Pigeon de juin 2 : Dimitri Oberlin

Passer de grand espoir du foot suisse à un prêt au SV Zulte Waregem en l’espace d’un an et demi. Y a-t-il vraiment besoin d’ajouter quelque chose à cette triste destinée ?

L’histoire était belle. Celle d’un jeune homme quittant son Cameroun natal pour rejoindre sa mère à Moudon. Et qui gravit les échelons du FC Etoile-Broye au FC Zürich, en passant par Team Vaud, jusqu’à effectuer ses premières minutes en Super League, à l’âge de 16 ans. Avant des débuts en Ligue des champions à 18 piges avec le Red Bull Salzburg.

C’en est suffisant pour le FC Bâle qui décide de miser cinq millions sur le jeune Dimitri Oberlin à l’été 2017. Les Rhénans avaient peut-être omis de vérifier que le Vaudois bouclait une saison en prêt dans le mythique club du SC Rheindorf Altach. Qu’importe, pour les décideurs bâlois, Marco Streller en tête, être prêté par le Red Bull Salzburg doit forcément donner des ailes…

Et pourtant, cessons dans un premier temps l’ironie. Deux mois après son arrivée, il explose aux yeux du grand public, dans la future ancienne formule de la Ligue des Champions, au cœur d’une victoire 5-0 du FC Bâle face au Benfica Lisbonne. Son bilan du soir est exceptionnel : deux buts, une passe décisive et un penalty provoqué.

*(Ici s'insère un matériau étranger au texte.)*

(* ===== verification/GcSafety.v ===== *)
(** * GcSafety: a collection loses nothing that is marked

    The new pack holds every marked object; after the swap each of them reads as
    before, and so it does when the process dies between two steps and the next
    one recovers the packs. *)

From S2P Require Import Prelude Model Refs Retention Catalog Pack PackTheory Gc GcTheory.
#[local] Open Scope Z_scope.

(** ** Pages *)

Definition rows_of (marks : MarkDatabase) : list (ObjectId * ObjectKind) := map (λ '(id, k), (id, mark_kind k)) (btree_iter marks).

Lemma rows_of_keys marks : (rows_of marks).*1 = sorted_keys (dom marks).
Proof.
  unfold rows_of. rewrite <- btree_iter_keys. induction (btree_iter marks) as [|[id k] l IH]; [done |]. cbn. by rewrite <- IH.
Qed.
Lemma elem_of_mark_rows marks id k : (id, k) ∈ rows_of marks ↔ ∃ m, marks !! id = Some m ∧ mark_kind m = k.
Proof.
  unfold rows_of. rewrite list_elem_of_fmap. setoid_rewrite <- elem_of_btree_iter. split.
  - intros ([i m] & [= -> ->] & Hin). eauto.
  - intros (m & Hin & <-). by exists (id, m).
Qed.

(** A page after the last row of a prefix is the start of the rest. *)
Lemma mark_batch_after marks pre a k post : rows_of marks = pre ++ (a, k) :: post →
  mark_batch marks (Some a) = take COMPACTION_BATCH post.
Proof.
  intros Heq. unfold mark_batch. fold (rows_of marks). f_equal.
  pose proof (sorted_keys_strict (dom marks)) as Hs. rewrite <- rows_of_keys, Heq in Hs.
  rewrite fmap_app in Hs. cbn in Hs. rewrite Heq.
  assert (∀ l : list (ObjectId * ObjectKind), (∀ x, x ∈ l.*1 → ¬ blt a x) → base.filter (λ '(id, _), blt a id) l = []) as Hnone.
  { clear. induction l as [|[i ki] l IH]; [done |]. intros Hn. rewrite filter_cons, decide_False by (apply Hn; left). apply IH. intros x Hx. apply Hn. by right. }
  assert (∀ l : list (ObjectId * ObjectKind), (∀ x, x ∈ l.*1 → blt a x) → base.filter (λ '(id, _), blt a id) l = l) as Hall.
  { clear. induction l as [|[i ki] l IH]; [done |]. intros Hn. rewrite filter_cons, decide_True by (apply Hn; left). f_equal. apply IH. intros x Hx. apply Hn. by right. }
  apply StronglySorted_app in Hs as (Hpre & _ & Hpost). inversion_clear Hpost as [|? ? Hs' Hlt].
  rewrite filter_app, filter_cons, decide_False by apply blt_irrefl. rewrite (Hnone pre), (Hall post); [done |..].
  - intros x Hx. rewrite Forall_forall in Hlt. by apply Hlt.
  - intros x Hx Hax. apply (blt_asym _ _ Hax). apply Hpre; [done | left].
Qed.
Lemma mark_batch_first marks : mark_batch marks None = take COMPACTION_BATCH (rows_of marks).
Proof. done. Qed.

Lemma visit_each_app {St V} (visit : ObjectId → ObjectKind → V → M St V) l k v s :
  visit_each visit (l ++ k) v s = (v ← visit_each visit l v; visit_each visit k v) s.
Proof.
  revert v s. induction l as [|[id ki] l IH]; intros v s; cbn [app visit_each]; [done |]. rewrite M_bind_assoc.
  unfold mbind at 1 2, M_bind at 1 2. destruct (visit id ki v s) as [[v'|e] s']; [apply IH | done].
Qed.

Lemma batch_pos : (0 < COMPACTION_BATCH)%nat.
Proof. unfold COMPACTION_BATCH. lia. Qed.
#[local] Opaque COMPACTION_BATCH.

(** Paging visits every row once, in order. *)
Lemma paged_rest {St V} (visit : ObjectId → ObjectKind → V → M St V) marks fuel : ∀ pre post after v s,
  rows_of marks = pre ++ post → after = fst <$> last pre → (length post < fuel)%nat →
  paged fuel marks after visit v s = visit_each visit post v s.
Proof.
  induction fuel as [|fuel IH]; intros pre post after v s Heq Haf Hf; [lia |]. cbn [paged].
  assert (mark_batch marks after = take COMPACTION_BATCH post) as ->.
  { subst after. destruct (last pre) as [[a k]|] eqn:El; cbn.
    - apply last_Some in El as [pre' ->]. rewrite <- app_assoc in Heq. by eapply mark_batch_after.
    - apply last_None in El as ->. by rewrite mark_batch_first, Heq. }
  pose proof batch_pos as Hpos. destruct (decide (take COMPACTION_BATCH post = [])) as [Hn|Hn].
  { rewrite bool_decide_true by done. destruct post; [done |]. destruct COMPACTION_BATCH; [lia | done]. }
  rewrite bool_decide_false by done. replace (visit_each visit post v s) with (visit_each visit (take COMPACTION_BATCH post ++ drop COMPACTION_BATCH post) v s) by by rewrite take_drop.
  rewrite visit_each_app.
  unfold mbind at 1 2, M_bind at 1 2. destruct (visit_each visit (take COMPACTION_BATCH post) v s) as [[v'|e] s'] eqn:Ev; [| done].
  apply (IH (pre ++ take COMPACTION_BATCH post)).
  - by rewrite <- app_assoc, take_drop.
  - rewrite last_app. destruct (last (take COMPACTION_BATCH post)) eqn:El; [done |]. by apply last_None in El.
  - rewrite length_drop. destruct post; [by rewrite take_nil in Hn | cbn [length] in *; lia].
Qed.
Lemma paged_all {St V} (visit : ObjectId → ObjectKind → V → M St V) marks v s :
  paged (paging_fuel marks) marks None visit v s = visit_each visit (rows_of marks) v s.
Proof.
  apply (paged_rest visit marks _ []); [done | done |]. unfold paging_fuel.
  rewrite <- (length_map fst). fold (rows_of marks).*1. rewrite rows_of_keys. unfold sorted_keys.
  rewrite (merge_sort_Permutation ble). rewrite <- (size_dom (D := gset ObjectId)). unfold base.size, set_size. cbn. lia.
Qed.

(** ** Compaction *)

#[local] Arguments pack_name : simpl never.
#[local] Arguments temporary : simpl never.

Section Compact.
Context `{B3 : Blake3, !Blake3Ok, JF : Json DurableFrontier, !JsonOk DurableFrontier, JR : Json RefRecord}.
Variable stamp generation : bytes.
#[local] Abbreviation tmp := (temporary generation).
#[local] Abbreviation fresh_pack := (pack_name generation).

(** The store with the new pack under way. *)
Definition on_tmp (content : bytes) (s : Store) : Store := set_packs (<[tmp := content]>) s.

Lemma read_on_tmp content s id k : rows_sound s → packs s !! tmp = None → read_located id k (on_tmp content s) = read_located id k s.
Proof.
  intros Hs Hn. unfold read_located. change (tables_of (on_tmp content s)) with (tables_of s).
  destruct (objects (tables_of s) !! id) as [l|] eqn:El; [| done]. cbn [with_context mbind Res_bind].
  destruct (Hs _ _ El) as (pre & b & post & Hp & _). assert (pack l ≠ tmp) as Hne by (intros He; by rewrite He, Hn in Hp).
  change (packs (on_tmp content s)) with (<[tmp := content]> (packs s)). by rewrite lookup_insert_ne.
Qed.

(** What the loop has put out for some rows. *)
Record put_out (s : Store) (rows : list (ObjectId * ObjectKind)) (recs : list (ObjectKind * bytes)) (o : Output) : Prop := {
  po_recs : Forall2 (λ row rec, row.2 = rec.1 ∧ read_located row.1 row.2 s = Ok rec.2) rows recs;
  po_count : out_count o = Z.of_nat (length recs);
  po_position : out_position o = blen (pack_of recs);
  po_last : out_last_id o = fst <$> last rows;
  po_known : ∀ id, is_Some (locations o !! id) ↔ id ∈ rows.*1;
  po_at : ∀ id k off n, locations o !! id = Some (k, off, n) → ∃ pre b post,
    pack_of recs = pre ++ object_record k b ++ post ∧ off = blen pre + HEADER_LEN ∧ n = blen b ∧ read_located id k s = Ok b;
}.

Lemma pack_of_snoc recs k b : pack_of (recs ++ [(k, b)]) = pack_of recs ++ object_record k b.
Proof. rewrite pack_of_app. unfold pack_of at 2. cbn. by rewrite app_nil_r. Qed.

Lemma compact_one_run s rows recs o id k b :
  rows_sound s → packs s !! tmp = None → put_out s rows recs o → read_located id k s = Ok b →
  ∃ o', compact_one stamp generation id k o (on_tmp (pack_of recs) s) = (Ok o', on_tmp (pack_of (recs ++ [(k, b)])) s)
        ∧ put_out s (rows ++ [(id, k)]) (recs ++ [(k, b)]) o'.
Proof.
  intros Hs Hn [P1 P2 P3 P4 P5 P6] Hr. destruct (read_row _ _ _ _ Hr) as (l & _ & _ & Hid).
  unfold compact_one, read_bytes_unlocked. rewrite M_bind_assoc, gets_bind, read_on_tmp, Hr by done. rewrite mret_bind. cbv zeta.
  rewrite modify_bind. eexists. split.
  { unfold mret, M_ret. f_equal. rewrite pack_of_snoc. unfold on_tmp, set_packs. cbn. f_equal.
    rewrite alter_insert_eq. f_equal. f_equal. unfold write_record, object_record. by rewrite Hid. }
  assert (blen (pack_of (recs ++ [(k, b)])) = blen (pack_of recs) + HEADER_LEN + blen b + 4) as Hlen.
  { rewrite pack_of_snoc, blen_app, blen_object_record. lia. }
  split; cbn [out_count out_position out_last_id locations].
  - apply Forall2_app; [done | by repeat constructor].
  - rewrite P2, length_app. cbn [length]. lia.
  - rewrite Hlen, P3. reflexivity.
  - by rewrite last_snoc.
  - intros i. rewrite fmap_app, elem_of_app. cbn. rewrite list_elem_of_singleton, <- P5. rewrite lookup_insert_is_Some'. naive_solver.
  - intros i ki off n. rewrite pack_of_snoc. intros [[<- [= <- <- <-]]|[_ Hl]]%lookup_insert_Some.
    + exists (pack_of recs), b, []. rewrite app_nil_r, P3. by split_and!.
    + destruct (P6 _ _ _ _ Hl) as (pre & b' & post & -> & -> & -> & ?). exists pre, b', (post ++ object_record k b).
      by rewrite <- !app_assoc.
Qed.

Lors de cette rencontre, une action du nouveau prodige fait le tour du monde. Un sprint supersonique, mesuré à 38 km/h, d’une surface à l’autre, un ballon glissé par Steffen, un contrôle (raté), quatre grands pas, puis une frappe entre les jambes du gardien lisboète. Un enchaînement de gestes qui le rapprochait déjà plus d’Alex Wilson que de Samuel Eto’o mais qu’importe, la hype Oberlin était déjà en route.

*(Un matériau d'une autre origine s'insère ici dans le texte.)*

(* ===== verification/Policy.v ===== *)
(** * Policy: what a capture leaves out ([furrow-core/src/policy.rs])

    [.furrowpolicy] names literal subtrees to exclude; its [gitignore] line adds
    the rules of [furrow-core/src/gitignore.rs], which are an interface here. *)

From S2P Require Import Prelude Model Paths.
#[local] Open Scope Z_scope.

Definition POLICY_FILE : bytes := b_ ".furrowpolicy".
Definition MAX_POLICY_BYTES : Z := 64 * 1024.
Definition MAX_RULES : Z := 1024.
Definition MAX_OMISSION_GROUPS : nat := 20.

(** ** Text *)

(** Well-formed UTF-8: the lead byte fixes the length and the range of the byte
    after it. *)
Definition in_range (lo hi : Z) (b : Corelib.Init.Byte.byte) : bool := (lo <=? byte.unsigned b) && (byte.unsigned b <=? hi).
Definition continuation : Corelib.Init.Byte.byte → bool := in_range 0x80 0xbf.
Fixpoint utf8_valid (fuel : nat) (b : bytes) : bool :=
  match fuel with
  | O => bool_decide (b = [])
  | S fuel =>
    match b with
    | [] => true
    | x :: b =>
      if in_range 0 0x7f x then utf8_valid fuel b
      else if in_range 0xc2 0xdf x then
        match b with y :: b => continuation y && utf8_valid fuel b | _ => false end
      else if in_range 0xe0 0xef x then
        match b with
        | y :: z :: b =>
          (if byte.unsigned x =? 0xe0 then in_range 0xa0 0xbf y
           else if byte.unsigned x =? 0xed then in_range 0x80 0x9f y else continuation y)
          && continuation z && utf8_valid fuel b
        | _ => false
        end
      else if in_range 0xf0 0xf4 x then
        match b with
        | y :: z :: w :: b =>
          (if byte.unsigned x =? 0xf0 then in_range 0x90 0xbf y
           else if byte.unsigned x =? 0xf4 then in_range 0x80 0x8f y else continuation y)
          && continuation z && continuation w && utf8_valid fuel b
        | _ => false
        end
      else false
    end
  end.

(** The encodings of the characters [str::trim] takes off. *)
Definition WHITESPACE : list bytes :=
  [[Byte.x09]; [Byte.x0a]; [Byte.x0b]; [Byte.x0c]; [Byte.x0d]; [Byte.x20]; [Byte.xc2; Byte.x85]; [Byte.xc2; Byte.xa0];
   [Byte.xe1; Byte.x9a; Byte.x80]; [Byte.xe2; Byte.x80; Byte.x80]; [Byte.xe2; Byte.x80; Byte.x81]; [Byte.xe2; Byte.x80; Byte.x82];
   [Byte.xe2; Byte.x80; Byte.x83]; [Byte.xe2; Byte.x80; Byte.x84]; [Byte.xe2; Byte.x80; Byte.x85]; [Byte.xe2; Byte.x80; Byte.x86];
   [Byte.xe2; Byte.x80; Byte.x87]; [Byte.xe2; Byte.x80; Byte.x88]; [Byte.xe2; Byte.x80; Byte.x89]; [Byte.xe2; Byte.x80; Byte.x8a];
   [Byte.xe2; Byte.x80; Byte.xa8]; [Byte.xe2; Byte.x80; Byte.xa9]; [Byte.xe2; Byte.x80; Byte.xaf]; [Byte.xe2; Byte.x81; Byte.x9f];
   [Byte.xe3; Byte.x80; Byte.x80]].
Fixpoint trim_with (spaces : list bytes) (fuel : nat) (b : bytes) : bytes :=
  match fuel with
  | O => b
  | S fuel => match omap (λ w, strip_prefix w b) spaces with
              | rest :: _ => trim_with spaces fuel rest
              | [] => b
              end
  end.
Definition trim (b : bytes) : bytes :=
  let b := trim_with WHITESPACE (length b) b in
  reverse (trim_with (map reverse WHITESPACE) (length b) (reverse b)).
(** [trim_end_matches('/')] *)
Definition trim_end_slashes (b : bytes) : bytes := reverse (trim_with [[slash]] (length b) (reverse b)).
(** [str::lines]: a final line end ends no empty line; a carriage return before
    one goes, as trimming does anyway. *)
Definition lines (b : bytes) : list bytes :=
  let ls := split_on Byte.x0a b in
  match last ls with Some [] => removelast ls | _ => ls end.

(** ** Rules *)

Definition validate_rule (rule : bytes) : Res () :=
  _ ← ensure (negb (bool_decide (rule = []))) "exclude path cannot be empty";
  _ ← ensure (negb (starts_with rule [slash])) "exclude path must be relative";
  _ ← ensure (negb (bool_decide (Byte.x00 ∈ rule))) "exclude path contains NUL";
  _ ← ensure (forallb (λ part, negb (bool_decide (part = [])) && negb (bool_decide (part = b_ ".")) && negb (bool_decide (part = b_ "..")))
                (split_on slash rule)) "exclude path contains an unsafe component";
  let first := default [] (head (split_on slash rule)) in
  ensure (negb (bool_decide (first = b_ ".git")) && negb (bool_decide (first = b_ ".furrow")) && negb (bool_decide (rule = POLICY_FILE)))
    "Git and furrow control state cannot be excluded".

(** The ignore rules of a Git working tree. *)
Record Matcher := mkMatcher {
  m_excludes : bytes → bool; m_ignored_directory : bytes → bool; m_contains_ignored : bytes → bool;
  m_tracked_children : bytes → option (list bytes); m_is_directory : bytes → bool;
}.

Record CapturePolicy := mkPolicy {
  excluded : list bytes; gitignore : bool; matcher : option Matcher;
  omitted : gmap bytes bool; full_capture : bool; virtual_subtree : option bytes;
}.
Definition no_policy : CapturePolicy := mkPolicy [] false None ∅ false None.
Definition with_rules (rules : list bytes) (git : bool) : CapturePolicy := mkPolicy rules git None ∅ false None.

(** [sort] and [dedup]. *)
Fixpoint dedup (l : list bytes) : list bytes :=
  match l with
  | x :: ((y :: _) as l') => if decide (x = y) then dedup l' else x :: dedup l'
  | _ => l
  end.
Definition sort_dedup (l : list bytes) : list bytes := dedup (merge_sort ble l).

Fixpoint parse_lines (ls : list bytes) (acc : list bytes) (git : bool) : Res (list bytes * bool) :=
  match ls with
  | [] => Ok (acc, git)
  | line :: ls =>
    let line := trim line in
    if bool_decide (line = []) || starts_with line (b_ "#") then parse_lines ls acc git
    else if bool_decide (line = b_ "gitignore") then parse_lines ls acc true
    else
      value ← with_context (strip_prefix (b_ "exclude ") line) ".furrowpolicy line must use `exclude <relative-subtree>` or `gitignore`";
      let value := trim_end_slashes (trim value) in
      _ ← validate_rule value;
      let acc := acc ++ [value] in
      _ ← ensure (Z.of_nat (length acc) <=? MAX_RULES) ".furrowpolicy exceeds 1024 rules";
      parse_lines ls acc git
  end.

(** What is at [.furrowpolicy]: nothing, something that is no regular file, or
    its content. *)
Inductive PolicyFile := NoPolicyFile | NotRegular | PolicyText (content : bytes).
Definition load (file : PolicyFile) : Res CapturePolicy :=
  match file with
  | NoPolicyFile => Ok no_policy
  | NotRegular => Err ".furrowpolicy must be a regular file"
  | PolicyText content =>
    _ ← ensure (blen content <=? MAX_POLICY_BYTES) ".furrowpolicy exceeds 64 KiB";
    _ ← ensure (utf8_valid (length content) content) ".furrowpolicy must be valid UTF-8";
    '(rules, git) ← parse_lines (lines content) [] false;
    Ok (with_rules (sort_dedup rules) git)
  end.

Definition from_rules (rules : list bytes) : Res CapturePolicy :=
  _ ← ensure (Z.of_nat (length rules) <=? MAX_RULES) "snapshot policy exceeds 1024 rules";
  _ ← res_map validate_rule rules;
  Ok (with_rules (sort_dedup rules) false).

Definition union (a b : CapturePolicy) : CapturePolicy :=
  mkPolicy (sort_dedup (excluded a ++ excluded b)) (gitignore a || gitignore b)
    (match matcher a with Some m => Some m | None => matcher b end) (omitted a) (full_capture a)
    (match virtual_subtree a with Some v => Some v | None => virtual_subtree b end).

(** [relative] is [prefix] or lies inside it. *)
Definition inside (relative prefix : bytes) : bool :=
  bool_decide (relative = prefix) || match strip_prefix prefix relative with Some (x :: _) => bool_decide (x = slash) | _ => false end.
Definition is_virtual (p : CapturePolicy) (relative : bytes) : bool :=
  match virtual_subtree p with Some prefix => inside relative prefix | None => false end.

(** [excludes_bytes] with what it notes: the first component of an omitted path
    and whether that is a directory. *)
Definition note_omission (m : Matcher) (relative : bytes) : M CapturePolicy () :=
  let first := default relative (head (split_on slash relative)) in
  modify (λ p, mkPolicy (excluded p) (gitignore p) (matcher p) (<[first := m_is_directory m first]> (omitted p)) (full_capture p) (virtual_subtree p)).
Definition excludes_bytes (relative : bytes) : M CapturePolicy bool :=
  p ← get;
  if existsb (inside relative) (excluded p) then mret true
  else if is_virtual p relative then mret false
  else match matcher p with
       | None => mret false
       | Some m =>
         let ignored := m_excludes m relative in
         _ ← (if ignored || m_ignored_directory m relative then note_omission m relative else mret ());
         mret ignored
       end.
(** Its answer. *)
Definition excludes (p : CapturePolicy) (relative : bytes) : bool :=
  existsb (inside relative) (excluded p)
  || negb (is_virtual p relative) && match matcher p with Some m => m_excludes m relative | None => false end.
Definition contains_ignored (p : CapturePolicy) (relative : bytes) : bool :=
  negb (is_virtual p relative) && match matcher p with Some m => m_contains_ignored m relative | None => false end.
Definition tracked_children (p : CapturePolicy) (relative : bytes) : option (list bytes) :=
  if is_virtual p relative then None else m ← matcher p; m_tracked_children m relative.
Definition with_virtual_subtree (prefix : bytes) (p : CapturePolicy) : CapturePolicy :=
  mkPolicy (excluded p) (gitignore p) (matcher p) (omitted p) (full_capture p) (Some prefix).
Definition begin_full_capture : M CapturePolicy () :=
  modify (λ p, mkPolicy (excluded p) (gitignore p) (matcher p) ∅ true (virtual_subtree p)).

(** [ignored_summary]: the first groups by name, and how many more. *)
Definition ignored_summary (p : CapturePolicy) : option (list (bytes * bool) * Z) :=
  _ ← matcher p;
  Some (take MAX_OMISSION_GROUPS (btree_iter (omitted p)), Z.of_nat (base.size (omitted p) - MAX_OMISSION_GROUPS)).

Profitant de l’exposition de la SSR, il enquilla au total quatre pions en Ligue des Champions devant le plus grand nombre de ses nouveaux fans. Une performance respectable qui lui valut une nomination par l’UEFA dans le onze des « newcomers » de 2017.  C’était décidé, Oberlin était l’avenir de l’équipe de Suisse selon la « vox populi ». Ras-le-bol du cirque des Seferovic et autre Derdiyok, il fallait mettre en place le clown Dimitri !

Pourtant, déjà, outre son exposition européenne, ses performances en championnat auraient dû faire ravaler à certains leurs furtives certitudes. Lors de la même saison 2017-18 (sa meilleure globalement), on dénombre vingt-cinq apparitions pour huit titularisations et cinq buts en Super League. Pas vraiment la même histoire.

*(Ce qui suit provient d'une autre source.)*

(* ===== verification/Files.v ===== *)
(** * Files: one file into the store and back ([furrow-core/src/repository.rs])

    A file is read as content-defined chunks, its blob names them in order; a
    restore writes the chunks to a temporary file beside the destination and
    renames it over. Extended attributes travel along, those of the system
    excepted ([furrow-core/src/system_attrs.rs]). *)

From S2P Require Import Prelude Model Tree Chunker Paths Disk.
From S2P Require Catalog.
#[local] Open Scope Z_scope.

Definition as_u32 (x : Z) : Z := x mod 2 ^ 32.

(** ** System attributes *)

Definition MANAGED_NAMES : list bytes :=
  [b_ "com.apple.provenance"; b_ "com.apple.quarantine"; b_ "com.apple.macl"; b_ "com.apple.lastuseddate#PS"].
Definition MANAGED_PREFIXES : list bytes := [b_ "com.apple.metadata:"; b_ "com.apple.diskimages."].
Definition is_system_managed (name : bytes) : bool :=
  bool_decide (name ∈ MANAGED_NAMES) || existsb (starts_with name) MANAGED_PREFIXES.

(** [sqlite_adapter::has_header] *)
Definition SQLITE_HEADER : bytes := b_ "SQLite format 3" ++ [Byte.x00].
Definition has_header (b : bytes) : bool := starts_with b SQLITE_HEADER.

(** The objects and the disk of a workspace. *)
Record Work (St : Type) := mkWork { store : St; disk : Disk }.
Arguments mkWork {_} _ _.
Arguments store {_} _.
Arguments disk {_} _.

Definition on_objects {St A} (m : M St A) : M (Work St) A := λ w,
  let '(r, s) := m (store w) in (r, mkWork s (disk w)).
Definition on_disk {St A} (m : M Disk A) : M (Work St) A := λ w,
  let '(r, d) := m (disk w) in (r, mkWork (store w) d).

Record Chunked := mkChunked { ck_chunks : list ChunkRef; ck_total_len : Z; ck_sqlite : bool }.

Record FileRead := mkFileRead {
  fr_blob : ObjectId; fr_xattrs : option ObjectId; fr_sqlite : bool; fr_stat : Inode; read_at_nanos : Z;
}.

Section Files.
Context `{Platform} {St : Type} `{ObjectStore St, Json Blob, Json Xattrs}.
(** What the reads of an open file return, and the disk when they are done:
    others may write meanwhile. *)
Variable reading : Place → Disk → list (Res bytes) * Disk.

(** ** Reading a file *)

(** Each turn takes a chunk, which is not empty. *)
Fixpoint store_loop (fuel : nat) (stream : ChunkStream) (chunked : Chunked) : M St Chunked :=
  match fuel with
  | O => fail "fuel"
  | S fuel =>
    match next_chunk stream with
    | (Err e, _) => fail e
    | (Ok None, _) => mret chunked
    | (Ok (Some chunk), stream) =>
      id ← put_object Chunk chunk;
      store_loop fuel stream
        (mkChunked (ck_chunks chunked ++ [mkChunkRef id (as_u32 (blen chunk))]) (as_u64 (ck_total_len chunked + blen chunk))
           (if bool_decide (ck_chunks chunked = []) then has_header chunk else ck_sqlite chunked))
    end
  end.
(** No more chunks than bytes come. *)
Definition store_chunks (reads : list (Res bytes)) : M St Chunked :=
  store_loop (S (sum_list_with (λ r, match r with Ok b => length b | Err _ => 0%nat end) reads)) (new reads) (mkChunked [] 0 false).

(** The attributes of a file, by name; [None] when there are none. *)
Definition capture_xattrs (i : Inode) : M St (option ObjectId) :=
  let entries := map (λ '(name, value), mkXattr name value)
                   (base.filter (λ '(name, _), is_system_managed name = false) (btree_iter (attrs i))) in
  if bool_decide (entries = []) then mret None
  else id ← put_object XattrsKind (to_vec (mkXattrs entries)); mret (Some id).

(** [stable_metadata] *)
Definition stable_metadata (before after : Inode) : bool :=
  (ino before =? ino after)
  && match body before, body after with Regular b, Regular a => blen b =? blen a | _, _ => false end
  && bool_decide (mtime before = mtime after) && bool_decide (ctime before = ctime after)
  && (st_mode before =? st_mode after).

(** One attempt; [wall] is what the wall clock shows at a tick of the disk. *)
Definition read_attempt (wall : nat → Z) (p : Place) : M (Work St) (option FileRead) :=
  w ← get;
  let now := wall (ticks (disk w)) in
  before ← lift (symlink_metadata p (disk w));
  _ ← lift (read_file_at p (disk w));
  xattrs ← on_objects (capture_xattrs before);
  reads ← on_disk (λ d, let '(reads, d) := reading p d in (Ok reads, d));
  chunked ← on_objects (store_chunks reads);
  w ← get;
  after ← lift (symlink_metadata p (disk w));
  if stable_metadata before after then
    blob ← on_objects (put_object BlobKind (to_vec (mkBlob (ck_chunks chunked) (ck_total_len chunked))));
    mret (Some (mkFileRead blob xattrs (ck_sqlite chunked) after now))
  else mret None.
Fixpoint read_retry (attempts : nat) (wall : nat → Z) (p : Place) : M (Work St) FileRead :=
  match attempts with
  | O => fail "file changed repeatedly while being captured"
  | S attempts =>
    r ← read_attempt wall p;
    match r with Some read => mret read | None => read_retry attempts wall p end
  end.
Definition read_file (wall : nat → Z) (p : Place) : M (Work St) FileRead := read_retry 3 wall p.
Definition capture_file (wall : nat → Z) (p : Place) : M (Work St) ObjectId := read ← read_file wall p; mret (fr_blob read).

(** ** Restoring a file *)

Definition restorable_xattrs (es : list XattrEntry) : list XattrEntry :=
  base.filter (λ x, is_system_managed (xattr_name x) = false) es.

Definition read_struct_at {A} `{Json A} (k : ObjectKind) (id : ObjectId) (s : St) : Res A :=
  b ← read_object k id s; with_context (from_slice b) "decode object".

Fixpoint fetch_chunks (s : St) (cs : list ChunkRef) (out : bytes) : Res bytes :=
  match cs with
  | [] => Ok out
  | c :: cs =>
    b ← read_object Chunk (cr_id c) s;
    _ ← ensure (blen b =? cr_len c) "chunk length mismatch";
    fetch_chunks s cs (out ++ b)
  end.

Definition set_xattrs (xs : list XattrEntry) (i : Inode) : Inode :=
  foldl (λ i x, with_attrs (<[xattr_name x := xattr_value x]>) i) i xs.
Definition with_data (data : bytes) (i : Inode) : Inode := mkInode (ino i) (Regular data) (st_mode i) (mtime i) (ctime i) (attrs i).

Definition restore_file (destination : Place) (entry : TreeEntry) : M (Work St) () :=
  w ← get;
  id ← lift (with_context (target entry) "file missing blob ID");
  blob ← lift (read_struct_at BlobKind id (store w) : Res Blob);
  temp ← on_disk (new_temp (parent destination));
  data ← lift (fetch_chunks (store w) (chunks blob) []);
  let temp := chmod (mode entry) (with_data data temp) in
  temp ← match xattrs entry with
         | None => mret temp
         | Some id => xs ← lift (read_struct_at XattrsKind id (store w) : Res Xattrs);
                      mret (set_xattrs (restorable_xattrs (xattr_entries xs)) temp)
         end;
  _ ← on_disk (persist temp destination);
  on_disk (set_file_mtime destination (mtime_secs entry, mtime_nanos entry)).
End Files.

A travers ses belles lunettes, Raphael Wicky avait déjà reniflé la supercherie. Outre sa vitesse, Oberlin n’avait pas beaucoup d’autres arguments à faire valoir. C’est pratique lorsque l’on joue en contre en coupe d’Europe, moins quand il y a peu d’espace et que les défenses sont resserrées. Et quand ton best-of Youtube s’intitule littéralement « Crazy Speed Skills & Goals », cela donne un indicateur assez précis du niveau technique du bonhomme.

Pourtant, la « vox populi » a failli réussir son coup. Au printemps 2018, Oberlin effectue ses débuts en équipe nationale, à l’occasion d’une victoire amicale 1-0 en Grèce. On passera sous silence que même le rédacteur du match sur Carton-Rouge n’avait pas jugé bon de mentionner son entrée en jeu. La « vox populi » est terrible mais n’a pas réussi à pousser son poulain jusqu’au mondial russe. Elle s’est rabattue depuis sur Noah Okafor qui a l’avantage d’être plus ami avec le ballon.

Depuis cette parenthèse enchantée, le pauvre Dimitri n’a vécu que des déconvenues. Des passages en M21 du FCB, un prêt de six mois à Empoli pour 132 minutes jouées et l’annonce, le 13 juin dernier, d’un prêt d’une année avec option d’achat au SV Zulte Waregem.

Pour l’ensemble de son œuvre et pour avoir participé à la supercherie, il mérite ainsi une savoureuse nomination au titre de pigeon d’or du mois. Et s’il le remporte, il pourra le partager avec tous ses fans éphémères qui l’ont abandonné depuis, et avec Marco Streller qui avait misé gros sur lui en 2017. On ignorait jusqu’à aujourd’hui que le bon vieux Marco cumulait les postes. On sait désormais qu’il était donc également en charge du recrutement du Leichtathletik Club Basel.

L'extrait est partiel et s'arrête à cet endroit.